海底軍艦(1963)

待ちに待った、デアゴスティーニ東宝特撮シリーズである。子供時代テレビ放映を何回か見ているが、ムウ帝国皇帝(小林哲子)が敗北を悟り、爆発炎上し、沈み行くムウ帝国と運命を共にするために、自ら海へ身を投げて、泳いでゆくラストシーンが印象的だった。
改めて見てみると、現代の目からは突っ込みどころは多いけれども、当時の特撮や骨太のドラマは見ごたえがある。思えば、この作品を最後に、東宝特撮は(言い方は悪いが)「日本沈没」まで怪獣プロレス一色になってしまうのだった。
また、原作の設定を当時の時代に移したことにより、結果的に「双方共に」「いったん滅んだ」ムウ帝国と旧日本軍の亡霊、怨念同士の対決という図式なったのも興味深い。いや、上記のようなムウ帝国皇帝の行動を見ると、ムウ帝国も実は日本である。そういう意味では終戦後20年を経た、ある種の鎮魂歌的な意味合いもあるのかもしれない。
しかし、轟天号の出動を拒み「世界は変わったんだ」と元の上官に説得され「あなたは戦争キ〇ガイ」と罵倒される神宮司大佐や、ムウ帝国側に気持ちが入ってしまうのは私だけだろうか。
ほいほいと戦後の世界の価値観に同調しちゃっていいのかい?と、神宮司大佐に言ってみたくなる。

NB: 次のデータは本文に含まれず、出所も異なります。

Lemma replaceAll_from_whiteSpaceOnly (pat rep s : jsstring) (skip : nat) :
  whiteSpaceOnly rep -> whiteSpaceOnly s ->
  whiteSpaceOnly (replaceAll_from pat rep s skip).
Proof.
  intros Hrep H. revert skip.
  induction H as [|c t Hc Ht IH]; intros skip; simpl; [constructor|].
  destruct skip; [|apply IH].
  destruct (startsWith pat (c :: t)).
  - apply Forall_app. split; [exact Hrep|apply IH].
  - constructor; [exact Hc|apply IH].
Qed.

Lemma collapse_from_whiteSpaceOnly (s : jsstring) (b : bool) :
  whiteSpaceOnly s -> whiteSpaceOnly (collapse_from s b).
Proof.
  intros H. revert b. induction H as [|c t Hc Ht IH]; intros b; simpl;
    [constructor|].
  rewrite Hc. destruct b; [apply IH|]. constructor; [reflexivity|apply IH].
Qed.

Lemma wordsOf_blank (text : jsstring) :
  whiteSpaceOnly text -> wordsOf text = [[]].
Proof.
  intros H. unfold wordsOf.
  assert (E : cleanText text = []).
  { rewrite cleanText_eq. apply trim_nil_iff.
    apply collapse_from_whiteSpaceOnly, replaceAll_from_whiteSpaceOnly;
      [repeat constructor|exact H]. }
  rewrite E. reflexivity.
Qed.

Lemma whiteSpaceOnly_dec (s : jsstring) :
  {whiteSpaceOnly s} + {~ whiteSpaceOnly s}.
Proof.
  destruct (isBlank s) eqn:E.
  - left. now apply isBlank_true_iff.
  - right. now apply isBlank_false_iff.
Qed.

Lemma windowChunk_indices (words : list jsstring) (chunkSize overlap : Z)
    (n : nat) :
  map chunkIndex (map (windowChunk words chunkSize overlap) (seq 0 n))
  = map Z.of_nat (seq 0 n).
Proof. rewrite map_map. apply map_ext. reflexivity. Qed.

Lemma spacesOnly_word (w : jsstring) : noWhiteSpace w -> spacesOnly w.
Proof.
  unfold noWhiteSpace, spacesOnly. apply Forall_impl. congruence.
Qed.

Lemma window_spacesOnly (words : list jsstring) (a b : Z) :
  Forall isWord words -> spacesOnly (join [SP] (slice words a b)).
Proof.
  intros H. apply join_Forall.
  - constructor; [reflexivity|constructor].
  - apply slice_Forall. revert H. apply Forall_impl.
    intros w [_ Hw]. now apply spacesOnly_word.
Qed.
(* ===== verification/GoTime.v ===== *)
(** * GoTime: RFC 3339 timestamps

    [time.Parse(time.RFC3339Nano, s)].  The package first tries a strict reader
    and falls back to the layout-driven one, which accepts all that the strict
    reader accepts with the same value; the model is the layout-driven one. *)
From S2P Require Import Prelude GoStrings.
From stdpp Require Import options.

(** [getnum]: two digits, or a single one where the layout does not fix two. *)
Definition getnum (s : string) (fixed : bool) : option (Z * string) :=
  match s with
  | String a s1 =>
      if negb (is_digit a) then None else
      match s1 with
      | String b s2 =>
          if is_digit b then Some ((10 * (code a - 48) + (code b - 48))%Z, s2)
          else if fixed then None else Some ((code a - 48)%Z, s1)
      | "" => if fixed then None else Some ((code a - 48)%Z, s1)
      end
  | "" => None
  end.

Definition skip_byte (c : ascii) (s : string) : option string :=
  match s with String d s' => if beq d c then Some s' else None | "" => None end.

Fixpoint span_dec (s : string) : string * string :=
  match s with
  | String c s' => if is_digit c then let '(ds, r) := span_dec s' in (String c ds, r) else ("", s)
  | "" => ("", "")
  end.

(** The fractional second: nine digits count, more are dropped; a comma serves as
    the point. *)
Definition parse_fraction (s : string) : Z * string :=
  match s with
  | String p s' =>
      if beq p "." || beq p "," then
        match span_dec s' with
        | ("", _) => (0%Z, s)
        | (ds, rest) =>
            let ds := stake 9 ds in
            ((default 0%Z (ParseUint ds) * 10 ^ (9 - Z.of_nat (len ds)))%Z, rest)
        end
      else (0%Z, s)
  | "" => (0%Z, s)
  end.

(** The zone: [Z], or a signed offset in seconds. *)
Definition parse_zone (s : string) : option (Z * string) :=
  match s with
  | String c r =>
      if beq c "Z" then Some (0%Z, r) else
      if (len s <? 6)%nat then None else
      _ ← skip_byte ":" (sdrop 3 s);
      '(hr, _) ← getnum (stake 2 (sdrop 1 s)) true;
      '(mm, _) ← getnum (stake 2 (sdrop 4 s)) true;
      if ((24 <? hr) || (60 <? mm))%Z then None else
      let off := ((hr * 60 + mm) * 60)%Z in
      if beq c "+" then Some (off, sdrop 6 s) else if beq c "-" then Some ((- off)%Z, sdrop 6 s) else None
  | "" => None
  end.

Definition is_leap (y : Z) : bool := ((y mod 4 =? 0) && (negb (y mod 100 =? 0) || (y mod 400 =? 0)))%Z.

Definition daysIn (m y : Z) : Z :=
  if (m =? 2)%Z then (if is_leap y then 29 else 28)%Z
  else if existsb (Z.eqb m) [4; 6; 9; 11]%Z then 30%Z else 31%Z.

Fixpoint days_before (m : nat) (y : Z) : Z :=
  match m with 0 => 0%Z | S m' => (days_before m' y + daysIn (Z.of_nat (S m')) y)%Z end.

(** Days from January 1, year 1. *)
Definition day_number (y m d : Z) : Z :=
  (365 * (y - 1) + (y - 1) / 4 - (y - 1) / 100 + (y - 1) / 400 + days_before (Z.to_nat (m - 1)) y + (d - 1))%Z.

Definition four_digits (s : string) : option (Z * string) :=
  let y := stake 4 s in
  if negb (len y =? 4)%nat then None else n ← ParseUint y; Some (n, sdrop 4 s).

Definition in_range (lo hi n : Z) : option unit := if ((lo <=? n) && (n <=? hi))%Z then Some tt else None.

Definition ParseRFC3339Nano (s : string) : option Time :=
  '(year, s) ← four_digits s; s ← skip_byte "-" s;
  '(month, s) ← getnum s true; _ ← in_range 1 12 month; s ← skip_byte "-" s;
  '(day, s) ← getnum s true; s ← skip_byte "T" s;
  '(hour, s) ← getnum s false; _ ← in_range 0 23 hour; s ← skip_byte ":" s;
  '(min, s) ← getnum s true; _ ← in_range 0 59 min; s ← skip_byte ":" s;
  '(sec, s) ← getnum s true; _ ← in_range 0 59 sec;
  let '(nsec, s) := parse_fraction s in
  '(offset, s) ← parse_zone s;
  if negb (bool_decide (s = "")) then None else
  _ ← in_range 1 (daysIn month year) day;
  Some ((((day_number year month day * 24 + hour) * 60 + min) * 60 + sec - offset) * Second + nsec)%Z.
(* ===== verification/Quota.v ===== *)
(** * Bounded history table

    [src/adcp/v3/internal/quota/quota.go]: a table of security history with a
    limit per group and a global limit, which refuses a new entry rather than
    evict an old one.  [Table] is the Go struct; one definition per method. *)
From S2P Require Import Prelude.
From stdpp Require Import options.

Section quota.
Context {V : Type}.

Record entry := Entry { group : string; value : V }.

Record Table := MkTable {
  limit : Z;
  perGroup : Z;
  entries : gmap string entry;
  counts : gmap string Z;
}.

Definition New (limit perGroup : Z) : Table := MkTable limit perGroup ∅ ∅.

(** [t.counts[g]]: a missing key of a Go map reads as zero. *)
Definition count_of (t : Table) (g : string) : Z := default 0%Z (counts t !! g).

Definition Get (t : Table) (key : string) : option V := value <$> entries t !! key.

Definition Put (t : Table) (key g : string) (v : V) : Table * bool :=
  match entries t !! key with
  | Some e =>
      (MkTable (limit t) (perGroup t) (<[key := Entry (group e) v]> (entries t)) (counts t),
       true)
  | None =>
      if ((limit t <=? Z.of_nat (size (entries t))) || (perGroup t <=? count_of t g))%Z
      then (t, false)
      else (MkTable (limit t) (perGroup t)
              (<[key := Entry g v]> (entries t))
              (<[g := (count_of t g + 1)%Z]> (counts t)),
            true)
  end.

Definition Delete (t : Table) (key : string) : Table :=
  match entries t !! key with
  | Some e =>
      let n := (count_of t (group e) - 1)%Z in
      MkTable (limit t) (perGroup t) (delete key (entries t))
        (if (n <=? 0)%Z then delete (group e) (counts t)
         else <[group e := n]> (counts t))
  | None => t
  end.

Definition Len (t : Table) : nat := size (entries t).
Definition GroupLen (t : Table) (g : string) : Z := count_of t g.

(** ** Specification: what the counters count *)

Definition in_group (g : string) (m : gmap string entry) : gmap string entry :=
  filter (λ kv, group kv.2 = g) m.

Definition members (t : Table) (g : string) : Z := Z.of_nat (size (in_group g (entries t))).

(** The counters are exact, no zero counter is kept, and both limits hold. *)
Record wf (t : Table) : Prop := {
  wf_count : ∀ g, count_of t g = members t g;
  wf_nonzero : ∀ g n, counts t !! g = Some n → (0 < n)%Z;
  wf_group : ∀ g, (members t g ≤ Z.max 0 (perGroup t))%Z;
  wf_total : (Z.of_nat (Len t) ≤ Z.max 0 (limit t))%Z;
}.

Lemma in_group_insert_eq m k e :
  m !! k = None → size (in_group (group e) (<[k := e]> m)) = S (size (in_group (group e) m)).
Proof.
  intros Hk. unfold in_group. rewrite map_filter_insert_True by done.
  apply map_size_insert_None. apply map_lookup_filter_None. by left.
Qed.

Lemma in_group_insert_ne m k e g :
  m !! k = None → g ≠ group e → in_group g (<[k := e]> m) = in_group g m.
Proof.
  intros Hk Hg. unfold in_group. rewrite map_filter_insert_False by (cbn; congruence).
  by rewrite delete_id.
Qed.

(** An update in place keeps every group's size. *)
Lemma in_group_update m k e v g :
  m !! k = Some e →
  size (in_group g (<[k := Entry (group e) v]> m)) = size (in_group g m).
Proof.
  intros Hk. unfold in_group. destruct (decide (group e = g)) as [<-|Hg].
  - rewrite map_filter_insert_True by done.
    apply map_size_insert_Some. exists e. by apply map_lookup_filter_Some.
  - rewrite map_filter_insert_False by done.
    rewrite map_filter_delete, delete_id; [done|].
    apply map_lookup_filter_None. right. intros e' He. by simplify_eq.
Qed.

Lemma in_group_delete m k e g :
  m !! k = Some e →
  size (in_group g m)
  = size (in_group g (delete k m)) + (if decide (group e = g) then 1 else 0).
Proof.
  intros Hk. unfold in_group. rewrite map_filter_delete.
  destruct (decide (group e = g)) as [Hg|Hg].
  - rewrite map_size_delete_Some by (by exists e; apply map_lookup_filter_Some).
    assert (size (filter (λ kv, group kv.2 = g) m) ≠ 0); [|lia].
    apply map_size_non_empty_iff. intros Hm.
    assert (filter (λ kv, group kv.2 = g) m !! k = Some e) as Hk'
      by (by apply map_lookup_filter_Some).
    by rewrite Hm, lookup_empty in Hk'.
  - rewrite delete_id; [lia|]. apply map_lookup_filter_None. right. naive_solver.
Qed.

Lemma New_wf l p : wf (New l p).
Proof.
  assert (∀ g, members (New l p) g = 0%Z) as Hm.
  { intros g. unfold members, in_group. cbn. by rewrite map_filter_empty, map_size_empty. }
  split; cbn; intros; rewrite ?Hm; unfold Len; cbn; rewrite ?map_size_empty; try lia.
  - done.
  - by rewrite lookup_empty in *.
Qed.

Lemma Put_wf t k g v : wf t → wf (Put t k g v).1.
Proof.
  intros Hwf. unfold Put. destruct (entries t !! k) as [e|] eqn:Hk.
  - destruct Hwf as [Hc Hn Hg Ht]. cbn.
    assert (∀ g', members (MkTable (limit t) (perGroup t)
       (<[k:=Entry (group e) v]> (entries t)) (counts t)) g' = members t g') as Hm.
    { intros g'. unfold members. cbn. by rewrite (in_group_update _ _ e). }
    split; cbn; intros; rewrite ?Hm; try naive_solver.
    unfold Len in *. cbn. rewrite map_size_insert_Some; [done|by exists e].
  - destruct (orb _ _) eqn:Hb; [done|]. bool_prop.
    destruct Hwf as [Hc Hn Hg Ht]. cbn.
    assert (∀ g', members (MkTable (limit t) (perGroup t) (<[k:=Entry g v]> (entries t))
       (<[g:=(count_of t g + 1)%Z]> (counts t))) g'
       = if decide (g = g') then (members t g + 1)%Z else members t g') as Hm.
    { intros g'. unfold members. cbn. case_decide as Hgg.
      - subst g'. change g with (group (Entry g v)) at 1.
        rewrite in_group_insert_eq by done. cbn. lia.
      - by rewrite in_group_insert_ne by (cbn; done). }
    split; cbn; intros; rewrite ?Hm.
    + unfold count_of at 1. cbn. rewrite lookup_insert. case_decide; [|apply Hc].
      cbn. by rewrite Hc.
    + rewrite lookup_insert in H1. case_decide; simplify_eq; [|by eapply Hn].
      rewrite Hc. unfold members. lia.
    + case_decide; [|apply Hg]. rewrite Hc in *. subst. lia.
    + unfold Len in *. cbn. rewrite map_size_insert_None by done. lia.
Qed.

(** The counters a [Delete] of entry [e] leaves. *)
Lemma Delete_count t e g :
  wf t → (0 < members t (group e))%Z →
  default 0%Z ((if (count_of t (group e) - 1 <=? 0)%Z then delete (group e) (counts t)
     else <[group e:=(count_of t (group e) - 1)%Z]> (counts t)) !! g)
  = (members t g - (if decide (group e = g) then 1 else 0))%Z.
Proof.
  intros [Hc _ _ _] Hpos. case_decide as Hg.
  - subst g. destruct (Z.leb_spec (count_of t (group e) - 1) 0) as [Hle|Hlt].
    + rewrite lookup_delete_eq. cbn. rewrite Hc in *. lia.
    + rewrite lookup_insert_eq. cbn. by rewrite Hc.
  - transitivity (count_of t g); [|rewrite Hc; lia]. unfold count_of at 2.
    destruct (_ <=? _)%Z; [by rewrite lookup_delete_ne|by rewrite lookup_insert_ne].
Qed.

Lemma Delete_wf t k : wf t → wf (Delete t k).
Proof.
  intros Hwf. unfold Delete. destruct (entries t !! k) as [e|] eqn:Hk; [|done].
  assert (∀ g', members t g' = (Z.of_nat (size (in_group g' (delete k (entries t))))
     + (if decide (group e = g') then 1 else 0))%Z) as Hm.
  { intros g'. unfold members. rewrite (in_group_delete _ k e g') by done.
    case_decide; lia. }
  assert (0 < members t (group e))%Z by (rewrite Hm, decide_True by done; lia).
  split.
  - intros g. unfold count_of at 1, members at 1. cbn [counts entries].
    rewrite Delete_count by done. rewrite (Hm g). lia.
  - intros g n. cbn [counts]. destruct (Z.leb_spec (count_of t (group e) - 1) 0).
    + intros [? ?]%lookup_delete_Some. by eapply (wf_nonzero t).
    + rewrite lookup_insert. case_decide; [intros [= <-]; lia|by apply (wf_nonzero t)].
  - intros g. pose proof (wf_group t Hwf g) as Hg. unfold members at 1.
    cbn [perGroup entries]. rewrite Hm in Hg. case_decide; lia.
  - pose proof (wf_total t Hwf). unfold Len in *. cbn.
    rewrite map_size_delete_Some by (by exists e). lia.
Qed.

(** ** Histories of calls *)

Inductive op := OPut (key g : string) (v : V) | ODelete (key : string).

Definition apply_op (t : Table) (o : op) : Table :=
  match o with OPut k g v => (Put t k g v).1 | ODelete k => Delete t k end.

Definition apply_ops (t : Table) (ops : list op) : Table := foldl apply_op t ops.

Definition op_deletes (k : string) (o : op) : Prop :=
  match o with ODelete k' => k' = k | OPut _ _ _ => False end.

Lemma apply_ops_wf ops t : wf t → wf (apply_ops t ops).
Proof.
  revert t. induction ops as [|[k g v|k] ops IH]; intros t Ht; cbn; [done| |].
  - apply IH. by apply Put_wf.
  - apply IH. by apply Delete_wf.
Qed.

Lemma apply_ops_limits ops t :
  limit (apply_ops t ops) = limit t ∧ perGroup (apply_ops t ops) = perGroup t.
Proof.
  revert t. induction ops as [|o ops IH]; intros t; [done|].
  change (apply_ops t (o :: ops)) with (apply_ops (apply_op t o) ops).
  destruct (IH (apply_op t o)) as [-> ->]. destruct o as [k g v|k]; cbn.
  - unfold Put. destruct (entries t !! k); [done|]. by destruct (orb _ _).
  - unfold Delete. by destruct (entries t !! k).
Qed.

(** An entry survives every operation but a [Delete] of its own key, and
    keeps the group it was recorded under. *)
Lemma apply_op_keeps t o k e :
  ¬ op_deletes k o → entries t !! k = Some e →
  ∃ e', entries (apply_op t o) !! k = Some e' ∧ group e' = group e.
Proof.
  intros Ho Hk. destruct o as [k' g v|k']; cbn in *.
  - unfold Put. destruct (entries t !! k') as [e'|] eqn:Hk'; cbn.
    + destruct (decide (k' = k)) as [->|]; simplify_map_eq; eauto.
    + destruct (orb _ _); cbn; [by eauto|].
      destruct (decide (k' = k)) as [->|]; simplify_map_eq; eauto.
  - unfold Delete. destruct (entries t !! k'); cbn; [|by eauto].
    simplify_map_eq. eauto.
Qed.

Lemma apply_ops_keeps ops t k e :
  Forall (λ o, ¬ op_deletes k o) ops → entries t !! k = Some e →
  ∃ e', entries (apply_ops t ops) !! k = Some e' ∧ group e' = group e.
Proof.
  revert t e. induction ops as [|o ops IH]; intros t e Ho Hk; cbn; [by eauto|].
  apply Forall_cons in Ho as [Ho Hos].
  destruct (apply_op_keeps t o k e Ho Hk) as (e1 & Hk1 & Hg1).
  destruct (IH _ e1 Hos Hk1) as (e2 & Hk2 & Hg2). exists e2. by rewrite Hg2.
Qed.
End quota.
Arguments Table : clear implicits.
Arguments op : clear implicits.

(** ** Properties *)

(** after any history of calls the counters are exact and positive, no group
    holds more than [perGroup] entries and the table no more than [limit]. *)
Theorem quota_limits {V} (l p : Z) (ops : list (op V)) : wf (apply_ops (New l p) ops).
Proof. apply apply_ops_wf, New_wf. Qed.

(** no call evicts another key's entry: an entry is still there, under the
    group it was recorded with, after any calls that do not delete it by name. *)
Theorem quota_no_eviction {V} (l p : Z) (ops ops' : list (op V)) k e :
  entries (apply_ops (New l p) ops) !! k = Some e →
  Forall (λ o, ¬ op_deletes k o) ops' →
  ∃ e', entries (apply_ops (New l p) (ops ++ ops')) !! k = Some e' ∧ group e' = group e.
Proof.
  intros Hk Ho. unfold apply_ops in *. rewrite foldl_app. by apply apply_ops_keeps.
Qed.

Lemma quota_no_eviction_witness :
  ∃ e', entries (apply_ops (New 2 1)
          ([OPut "k1" "op.example" 7%nat] ++
           [OPut "k2" "op.example" 8%nat; ODelete "k2"; OPut "k3" "evil" 9%nat])) !! "k1"
        = Some e' ∧ group e' = "op.example".
Proof.
  apply (quota_no_eviction 2 1 [OPut "k1" "op.example" 7%nat]
           [OPut "k2" "op.example" 8%nat; ODelete "k2"; OPut "k3" "evil" 9%nat]
           "k1" (Entry "op.example" 7%nat)).
  - vm_compute. reflexivity.
  - repeat constructor; cbn; [intros []|discriminate|intros []].
Defined.

(** [Put] updates an existing key whatever the limits; it refuses a new key
    exactly when its group or the table is full, and a refusal changes nothing;
    in every case the other keys keep their values. *)
Theorem quota_Put_spec {V} (l p : Z) (ops : list (op V)) k g (v : V) :
  let t := apply_ops (New l p) ops in
  let '(t', ok) := Put t k g v in
  (ok = false ↔ Get t k = None ∧
     (l ≤ Z.of_nat (Len t) ∨ p ≤ members t g))%Z ∧
  (ok = false → t' = t) ∧
  (ok = true → Get t' k = Some v) ∧
  (∀ k', k' ≠ k → Get t' k' = Get t k').
Proof.
  intros t. assert (wf t) as [Hc _ _ _] by apply apply_ops_wf, New_wf.
  destruct (apply_ops_limits ops (New l p)) as [Hl Hp]. fold t in Hl, Hp. cbn in Hl, Hp.
  rewrite <- Hl, <- Hp.
  unfold Put, Get, Len. rewrite <- Hc.
  destruct (entries t !! k) as [e|] eqn:Hk; cbn.
  - split_and!; [naive_solver|done| |]; intros; by simplify_map_eq.
  - destruct (orb _ _) eqn:Hb; cbn.
    + split_and!; [|done|done|done]. split; [|done]. intros _. split; [done|].
      bool_prop. destruct Hb; bool_prop; auto.
    + bool_prop. split_and!; [|done| |].
      * split; [done|]. intros [_ [?|?]]; lia.
      * intros _. by simplify_map_eq.
      * intros k' Hk'. by simplify_map_eq.
Qed.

まあ、「あなたは戦争キ〇ガイ」と罵倒するのが高島忠夫だから、説得力がないことおびただしい。ということはこれは逆説か?
ちなみに、田崎潤といえば、個人的には真っ先にこの神宮司大佐が浮かんでくるほどのはまり役なのであるが、青森市出身とは知らなかった。